Red Bull da tempo ha preferito legarsi a Ford piuttosto che a Porsche, rifiutando mesi fa una offerta di centinaia di milioni di dollari per Alpha Tauri, offerta che in altri tempi sarebbe stata tanto irrinunciabile quanto impossibile da ricevere. Una mossa resa possibile da cambiamenti anche nel breve termine che la vedranno ottimizzare al massimo il collegamento tra Faenza e Milton Keynes. Non ultimo, andare a non perdere il potere decisionale del gruppo austriaco, in un momento molto delicato in cui si stanno stabilimento gli accordi commerciali verso il 2030.
Ora mentre i colloqui sono in corso da tempo è chiaro che il gioco delle parti è iniziato. Quel che è certo è che nessuno vuole ridurre la sua fetta di torta dopo aver resistito a 18 mesi di incertezze globali dovute alla pandemia.
I grandi team, come la Ferrari, complessivamente non sono contrari all’ingresso di una nuova squadra, ma è chiaro che per una nuova fee di ingresso esponenzialmente più alta di quella attualmente in vigore, pari a 200 milioni di dollari, servirà ratificare anticipatamente un nuovo Patto.
Andretti spinge con ogni mezzo per entrare nel Circus
Da molto tempo ormai il gruppo americano ha presentato alla Fia un piano per l’ingresso in F1. La Federazione non fa molto per nascondere il gradimento, una iniziativa che sembrerebbe avere le carte in regola nonostante lo scetticismo di alcuni detrattori sulla capacità di formare un team sufficientemente competitivo.
In termini legali, la Fia può rilasciare la Licenza di correre in F1 ad Andretti, il quale obiettivamente avrebbe tutti i requisiti se appoggiata nell’immediato da un motorista fornitore di Power Unit che ha sottoscritto le regole 2026. F1 – di contro – può formalmente respingere l’iscrizione ritenendo non adeguato l’apporto commerciale, il che creerebbe però un danno di reputazione – diretto o indiretto – a tutte le parti in causa.

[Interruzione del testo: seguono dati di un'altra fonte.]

(** X14.  What [make_df] returns depends on the keys of the series only:
    the empty dict exactly when the response has no series, and a bare
    table exactly when it has series and they all have one name and one
    tag mapping, the items in one order. *)
Theorem decode_result_shape (E : env) (resp : response)
  (tag_cache : option (dict (dict (list cell))))
  (w : list warning) (result : decoded) :
  make_df E resp tag_cache = (w, Return result) ->
  (result = Tables [] <-> series_of resp = [])
  /\ ((exists df, result = Single df)
      <-> series_of resp <> []
          /\ forall s s', In s (series_of resp) -> In s' (series_of resp) ->
                          same_key s s').
Proof.
  intros H.
  destruct (make_df_parsed _ _ _ _ _ H) as (wl & df_list & Hp).
  destruct (decoded_tables _ _ _ _ _ _ _ Hp H)
    as (dfs & -> & Hasc & Hkeys & _).
  pose proof (parsed_keys _ _ _ _ Hp) as Hser.
  apply ascending_NoDup in Hasc.
  assert (Hempty : dfs = [] <-> series_of resp = []).
  { split; intros He.
    - destruct Hser as [|s kd l l' _ _]; [reflexivity | exfalso].
      subst dfs. apply (proj2 (Hkeys (fst kd))). now left.
    - rewrite He in Hser. inversion Hser as [Hl |]. subst.
      destruct dfs as [|[k d] dfs]; [reflexivity | exfalso].
      apply (proj1 (Hkeys k)). now left. }
  split.
  - rewrite <- Hempty. destruct dfs as [|[k d] [|? ?]]; simpl;
      split; intros He; try reflexivity; discriminate.
  - split.
    + intros (df & Hr).
      destruct dfs as [|[k d] [|? ?]]; try discriminate.
      split; [intros He; now apply Hempty in He |].
      assert (Hk : forall s, In s (series_of resp) ->
                             exists n, s_name s = Some n /\ k = (n, tags_of s)).
      { intros s Hs.
        destruct (Forall2_in_l _ _ _ Hser _ Hs) as (kd & Hin & n & Hn & Hkd).
        exists n. split; [exact Hn |]. rewrite <- Hkd.
        destruct (proj2 (Hkeys (fst kd)) (in_map fst _ _ Hin)) as [Hq | []].
        exact Hq. }
      intros s s' Hs Hs'.
      destruct (Hk s Hs) as (n & Hn & Hkn), (Hk s' Hs') as (n' & Hn' & Hkn').
      rewrite Hkn in Hkn'. injection Hkn' as <- Ht.
      split; [now rewrite Hn, Hn' | exact Ht].
    + intros (Hne & Hsame).
      destruct (series_of resp) as [|s0 l] eqn:Hl; [contradiction |].
      inversion Hser as [|? kd0 ? l' (n0 & Hn0 & Hk0) Hrest]; subst.
      assert (Hall : forall k, In k (map fst dfs) -> k = fst kd0).
      { intros k Hk. apply Hkeys in Hk. apply in_map_iff in Hk.
        destruct Hk as (kd & <- & Hin).
        destruct (Forall2_in_r _ _ _ Hser _ Hin) as (s & Hs & n & Hn & Hkd).
        destruct (Hsame s s0 Hs (or_introl eq_refl)) as [Hnn Htt].
        etransitivity; [exact Hkd |]. symmetry.
        etransitivity; [exact Hk0 |]. rewrite <- Htt. f_equal. congruence. }
      destruct (NoDup_one_value _ _ Hasc Hall) as [He | He].
      * destruct dfs; [| discriminate].
        now destruct (proj1 Hempty eq_refl).
      * destruct dfs as [|[k d] [|? ?]]; try discriminate.
        now exists d.
Qed.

Su una cosa sono tutti d’accordo: chi ha resistito alla crisi finanziaria durante la Pandemia deve essere premiato da una diluizione di introiti migliore e non offensiva e, a tal proposito, Gunther Steiner aveva dichiarato prima dell’estate che “si sta parlando più intensamente del nuovo Patto, certamente prima si chiude meglio è per tutti”.

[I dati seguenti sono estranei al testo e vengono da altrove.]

(** [a not in s], for a single character [a]. *)
Lemma contains_char (a : ascii) (s : string) :
  Str.contains (String a "") s = negb (Str.all (is_not a) s).
Proof.
  induction s as [|c s IH].
  - reflexivity.
  - rewrite StrFacts.contains_cons, prefix_char, IH. cbn [Str.all].
    change (is_not a c) with (negb (Ascii.eqb c a)).
    rewrite (Ascii.eqb_sym c a).
    destruct (Ascii.eqb a c), (Str.all (is_not a) s); reflexivity.
Qed.

End StrMore.

(** ** More on the normalizer *)

Module NormalizerMore.

Lemma length_sub (re : Re.regex) (s : string) :
  String.length (Re.sub re "" s) <= String.length s.
Proof.
  unfold Re.sub. pose proof (StrMore.length_sub_from re s 0). lia.
Qed.

Ltac shrink_step :=
  first
    [ rewrite StrMore.length_lower
    | eapply Nat.le_trans;
      [apply StrMore.length_replace; [discriminate | simpl; lia]|] ].

(** On ASCII headers no step writes more than it reads. *)
Lemma length_clean_column (col : string) :
  String.length (clean_column col) <= String.length col.
Proof.
  unfold clean_column, separators_rewritten.
  eapply Nat.le_trans; [apply length_sub|].
  repeat shrink_step.
  apply le_n.
Qed.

La F1 genera utili, i team incassano importanti profitti. E’ quintuplicato il valore delle squadre.
La Fia può concedere ad Andretti l’idoneità a partecipare, dopodiché dovrà dimostrare a chi detiene i diritti e agli altri team – di non voler fare solo del business. Ecco perché una quota di ingresso oggi estremante bassa non è efficace a filtrare le vere intenzioni.

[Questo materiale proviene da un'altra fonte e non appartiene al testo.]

Lemma put_chain_spec table key value :
  ht_wf table -> (S (ht_size table) <= 2 * ht_capacity table)%nat ->
  let table' := put_chain table key value in
  ht_wf table' /\
  pcc_hashtable_get table' key = value /\
  (forall key', key' <> key ->
     pcc_hashtable_get table' key' = pcc_hashtable_get table key') /\
  (key ∈ ht_keys table ->
     ht_size table' = ht_size table /\ ht_keys table' = ht_keys table) /\
  (key ∉ ht_keys table ->
     ht_size table' = S (ht_size table) /\ ht_keys table' ≡ₚ key :: ht_keys table).
Proof.
  intros Hwf Hload.
  pose proof (wf_capacity _ Hwf) as Hcap. pose proof (wf_buckets _ Hwf) as Hlen.
  set (i := bucket_index (ht_hash_func table) (ht_capacity table) key).
  assert (i < length (ht_buckets table))%nat as Hi
    by (rewrite Hlen; by apply bucket_index_lt).
  pose proof (bucket_at_lookup _ _ Hi) as Hbucket.
  set (c := bucket_at (ht_buckets table) i) in *.
  assert (ht_keys (put_chain table key value) =
            (entry_key <$> concat (take i (ht_buckets table))) ++
            (entry_key <$> (chain_put c key value).1) ++
            (entry_key <$> concat (drop (S i) (ht_buckets table)))) as Hkeys'.
  { unfold ht_keys, ht_entries, put_chain. fold i. fold c.
    destruct (chain_put c key value) as [c' added]. simpl.
    by rewrite concat_insert_around, !fmap_app. }
  assert (ht_keys table =
            (entry_key <$> concat (take i (ht_buckets table))) ++
            (entry_key <$> c) ++
            (entry_key <$> concat (drop (S i) (ht_buckets table)))) as Hkeys.
  { unfold ht_keys, ht_entries. by rewrite (concat_around _ _ _ Hbucket), !fmap_app. }
  assert (ht_size (put_chain table key value) =
            if (chain_put c key value).2 then S (ht_size table) else ht_size table)
    as Hsize'.
  { unfold put_chain. fold i. fold c. by destruct (chain_put c key value). }
  assert (key ∈ ht_keys table ->
          ht_size (put_chain table key value) = ht_size table /\
          ht_keys (put_chain table key value) = ht_keys table) as Hfound.
  { intros Hin. pose proof (key_in_own_bucket table key Hwf Hin) as Hc. fold i c in Hc.
    destruct (chain_put_found c key value Hc) as [Hadd Hk].
    rewrite Hsize', Hadd, Hkeys', Hk, Hkeys. done. }
  assert (key ∉ ht_keys table ->
          ht_size (put_chain table key value) = S (ht_size table) /\
          ht_keys (put_chain table key value) ≡ₚ key :: ht_keys table) as Hfresh.
  { intros Hnin.
    assert (key ∉ entry_key <$> c) as Hc.
    { intros Hc. apply Hnin. rewrite Hkeys, !elem_of_app. auto. }
    rewrite Hsize', Hkeys', (chain_put_fresh c key value Hc), Hkeys. simpl.
    split; [done|]. rewrite fmap_app. simpl.
    rewrite <- !app_assoc. simpl.
    rewrite (Permutation_middle _ _ key). apply Permutation_app_head.
    rewrite (Permutation_middle _ _ key). done. }
  assert (length (ht_entries (put_chain table key value)) =
          length (ht_keys (put_chain table key value))) as Hlen'
    by (unfold ht_keys; by rewrite length_fmap).
  assert (length (ht_entries table) = length (ht_keys table)) as Hlen0
    by (unfold ht_keys; by rewrite length_fmap).
  split; [|split; [|split; [|split]]]; try done.
  - (* the invariant *)
    constructor.
    + unfold put_chain. fold i c. by destruct (chain_put c key value).
    + unfold put_chain. fold i c. destruct (chain_put c key value). simpl.
      by rewrite length_insert.
    + unfold put_chain. fold i c.
      pose proof (chain_put_elem c key value) as Hel.
      destruct (chain_put c key value) as [c' added]. simpl in *.
      intros j chain e Hj He. destruct (decide (i = j)) as [<-|Hne].
      * rewrite list_lookup_insert_eq in Hj by done. injection Hj as <-.
        destruct (Hel e He) as [Hin| ->]; [|done].
        by eapply (wf_placed _ Hwf).
      * rewrite list_lookup_insert_ne in Hj by done. by eapply (wf_placed _ Hwf).
    + destruct (decide (key ∈ ht_keys table)) as [Hin|Hnin].
      * destruct (Hfound Hin) as [_ ->]. apply (wf_nodup _ Hwf).
      * destruct (Hfresh Hnin) as [_ ->]. apply NoDup_cons. split; [done|].
        apply (wf_nodup _ Hwf).
    + rewrite Hlen'. destruct (decide (key ∈ ht_keys table)) as [Hin|Hnin].
      * destruct (Hfound Hin) as [-> ->]. rewrite <- Hlen0. apply (wf_size _ Hwf).
      * destruct (Hfresh Hnin) as [-> ->]. simpl. rewrite <- Hlen0.
        f_equal. apply (wf_size _ Hwf).
    + assert (ht_capacity (put_chain table key value) = ht_capacity table) as ->.
      { unfold put_chain. fold i c. by destruct (chain_put c key value). }
      rewrite Hsize'. destruct (chain_put c key value).2; lia.
  - (* the key reads back the value just stored *)
    unfold pcc_hashtable_get, put_chain. fold i c.
    pose proof (chain_get_put c key value) as Hget.
    destruct (chain_put c key value) as [c' added]. simpl in *. fold i.
    unfold bucket_at. by rewrite list_lookup_insert_eq.
  - (* the other keys are untouched *)
    intros key' Hne. unfold pcc_hashtable_get, put_chain. fold i c.
    pose proof (chain_get_put_ne c key key' value (not_eq_sym Hne)) as Hget.
    destruct (chain_put c key value) as [c' added]. simpl in *.
    set (j := bucket_index (ht_hash_func table) (ht_capacity table) key').
    unfold bucket_at. destruct (decide (i = j)) as [<-|Hij].
    + rewrite list_lookup_insert_eq by done. simpl. rewrite Hget.
      fold (bucket_at (ht_buckets table) i). done.
    + by rewrite list_lookup_insert_ne.
Qed.
End HashTablePut.

Section HashTableClaims.
Context {V : Type}.
Implicit Types (key : string) (value : option V) (table : PCCHashTable V).

(** Everything later parts need to know about one [pcc_hashtable_put]
    on a well-formed table. *)
Lemma pcc_hashtable_put_spec table key value :
  ht_wf table ->
  exists table',
    pcc_hashtable_put table key value = (PCC_SUCCESS, table') /\
    ht_wf table' /\
    pcc_hashtable_get table' key = value /\
    (forall key', key' <> key ->
       pcc_hashtable_get table' key' = pcc_hashtable_get table key') /\
    (key ∈ ht_keys table ->
       ht_size table' = ht_size table /\ ht_keys table' ≡ₚ ht_keys table) /\
    (key ∉ ht_keys table ->
       ht_size table' = S (ht_size table) /\ ht_keys table' ≡ₚ key :: ht_keys table).
Proof.
  intros Hwf. unfold pcc_hashtable_put.
  destruct (put_rebalance_wf table Hwf) as (t1 & -> & Hwf1 & Hs1 & Hp1 & Hload1).
  simpl. eexists. split; [reflexivity|].
  destruct (put_chain_spec t1 key value Hwf1 Hload1)
    as (Hwf' & Hget & Hframe & Hfound & Hfresh).
  assert (ht_keys t1 ≡ₚ ht_keys table) as Hk1 by (unfold ht_keys; by rewrite Hp1).
  split; [done|]. split; [done|]. split; [|split].
  - intros key' Hne. rewrite (Hframe key' Hne).
    by apply pcc_hashtable_get_perm.
  - intros Hin. rewrite <- Hk1 in Hin. destruct (Hfound Hin) as [-> ->].
    by rewrite Hs1.
  - intros Hnin. rewrite <- Hk1 in Hnin. destruct (Hfresh Hnin) as [-> ->].
    by rewrite Hs1, Hk1.
Qed.

Lemma pcc_hashtable_put_wf table key value :
  ht_wf table -> ht_wf (pcc_hashtable_put table key value).2.
Proof.
  intros Hwf.
  by destruct (pcc_hashtable_put_spec table key value Hwf) as (t' & -> & ? & _).
Qed.

Lemma chain_remove_split (chain : list (PCCHashEntry V)) key value chain' :
  chain_remove chain key = Some (value, chain') ->
  exists before entry after,
    chain = before ++ entry :: after /\ chain' = before ++ after /\
    entry_key entry = key /\ entry_value entry = value.
Proof.
  revert chain'. induction chain as [|e next IH]; intros chain'; simpl; [done|].
  destruct (String.eqb_spec (entry_key e) key) as [Hk|Hk].
  - intros [= <- <-]. by exists [], e, next.
  - destruct (chain_remove next key) as [[v next']|]; [|done].
    intros [= <- <-]. destruct (IH next' eq_refl) as (b & x & a & -> & -> & ? & ?).
    by exists (e :: b), x, a.
Qed.

Lemma pcc_hashtable_remove_wf table key :
  ht_wf table -> ht_wf (pcc_hashtable_remove table key).2.
Proof.
  intros Hwf. unfold pcc_hashtable_remove.
  set (i := bucket_index (ht_hash_func table) (ht_capacity table) key).
  assert (i < length (ht_buckets table))%nat as Hi.
  { rewrite (wf_buckets _ Hwf). apply bucket_index_lt, (wf_capacity _ Hwf). }
  pose proof (bucket_at_lookup _ _ Hi) as Hbucket.
  destruct (chain_remove _ key) as [[value chain']|] eqn:Hrem; [|done]. simpl.
  destruct (chain_remove_split _ _ _ _ Hrem) as (b & e & a & Hc & -> & Hk & _).
  assert (ht_entries table ≡ₚ
            e :: concat (<[i := b ++ a]> (ht_buckets table))) as Hperm.
  { unfold ht_entries. rewrite concat_insert_around by done.
    rewrite (concat_around _ _ _ Hbucket), Hc.
    rewrite <- !app_assoc. simpl. by rewrite <- !Permutation_middle. }
  constructor; simpl; unfold ht_keys, ht_entries; simpl.
  - apply (wf_capacity _ Hwf).
  - rewrite length_insert. apply (wf_buckets _ Hwf).
  - intros j chain x Hj Hx. destruct (decide (i = j)) as [<-|Hij].
    + rewrite list_lookup_insert_eq in Hj by done. injection Hj as <-.
      apply (wf_placed _ Hwf _ _ _ Hbucket). rewrite Hc.
      apply elem_of_app in Hx as [?|?]; apply elem_of_app; [by left|right].
      by apply elem_of_cons; right.
    + rewrite list_lookup_insert_ne in Hj by done. by eapply (wf_placed _ Hwf).
  - pose proof (wf_nodup _ Hwf) as Hnd. unfold ht_keys in Hnd.
    rewrite Hperm, fmap_cons in Hnd. by apply NoDup_cons in Hnd as [_ ?].
  - pose proof (wf_size _ Hwf) as Hsize. rewrite Hperm in Hsize.
    simpl in Hsize. lia.
  - pose proof (wf_load _ Hwf). lia.
Qed.

Lemma pcc_hashtable_clear_wf table : ht_wf table -> ht_wf (pcc_hashtable_clear table).
Proof.
  intros Hwf. pose proof (wf_capacity _ Hwf).
  constructor; simpl; unfold ht_keys, ht_entries; simpl;
    rewrite ?concat_replicate_nil; simpl; try done.
  - apply length_replicate.
  - intros i chain e [-> _]%lookup_replicate He. by apply elem_of_nil in He.
  - constructor.
  - lia.
Qed.

(** Every table a client can build satisfies the invariant. *)
Lemma ht_reachable_wf table : ht_reachable table -> ht_wf table.
Proof.
  induction 1 as [| | | |table n Hreach IH Hn].
  - apply pcc_hashtable_create_wf.
  - by apply pcc_hashtable_put_wf.
  - by apply pcc_hashtable_remove_wf.
  - by apply pcc_hashtable_clear_wf.
  - destruct (decide (ht_size table <= n)%nat) as [Hle|Hgt].
    + by destruct (pcc_hashtable_resize_wf table n IH Hn Hle) as (t' & -> & ? & _).
    + unfold pcc_hashtable_resize.
      by destruct (Nat.ltb_spec n (ht_size table)); [|lia].
Qed.

(** C10 — the hash map underlying every scope keeps its keys unique.
    On a well-formed table [pcc_hashtable_put] succeeds and leaves a
    well-formed table, whose keys are pairwise distinct.  When the key is
    already present the stored value is replaced: no entry is added, the
    entry count ([size] and the number of chained entries) and the set of
    keys are unchanged.  When the key is absent exactly one entry is
    added, for that key.  In both cases [pcc_hashtable_get] of the key
    returns the value just stored, and the other keys keep their value. *)
Theorem pcc_hashtable_put_keeps_keys_unique table key value :
  ht_wf table ->
  exists table',
    pcc_hashtable_put table key value = (PCC_SUCCESS, table') /\
    ht_wf table' /\ NoDup (ht_keys table') /\
    pcc_hashtable_get table' key = value /\
    (forall key', key' <> key ->
       pcc_hashtable_get table' key' = pcc_hashtable_get table key') /\
    (key ∈ ht_keys table ->
       pcc_hashtable_size table' = pcc_hashtable_size table /\
       length (ht_entries table') = length (ht_entries table) /\
       ht_keys table' ≡ₚ ht_keys table) /\
    (key ∉ ht_keys table ->
       pcc_hashtable_size table' = S (pcc_hashtable_size table) /\
       length (ht_entries table') = S (length (ht_entries table)) /\
       ht_keys table' ≡ₚ key :: ht_keys table).
Proof.
  intros Hwf.
  destruct (pcc_hashtable_put_spec table key value Hwf)
    as (t' & Hput & Hwf' & Hget & Hframe & Hfound & Hfresh).
  exists t'. split; [done|]. split; [done|].
  split; [apply (wf_nodup _ Hwf')|]. split; [done|]. split; [done|].
  unfold pcc_hashtable_size.
  rewrite <- (wf_size _ Hwf'), <- (wf_size _ Hwf). split.
  - intros Hin. destruct (Hfound Hin) as [Hs Hk]. by rewrite Hs.
  - intros Hnin. destruct (Hfresh Hnin) as [Hs Hk]. by rewrite Hs.
Qed.
End HashTableClaims.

Ogni scenario è possibile, ogni attore ha dei margini legali per ritenere di proseguire una propria strada, ciononostante, una soluzione condivisa eliminerebbe a possibilità di danni collaterali. Partorire un nuovo accordo commerciale che garantisca al contempo l’ingresso di Andretti alla giusta cifra, concertando dei tempi che consentano la progettazione di una vettura presentabile, ed evitare così possibili battaglie legali.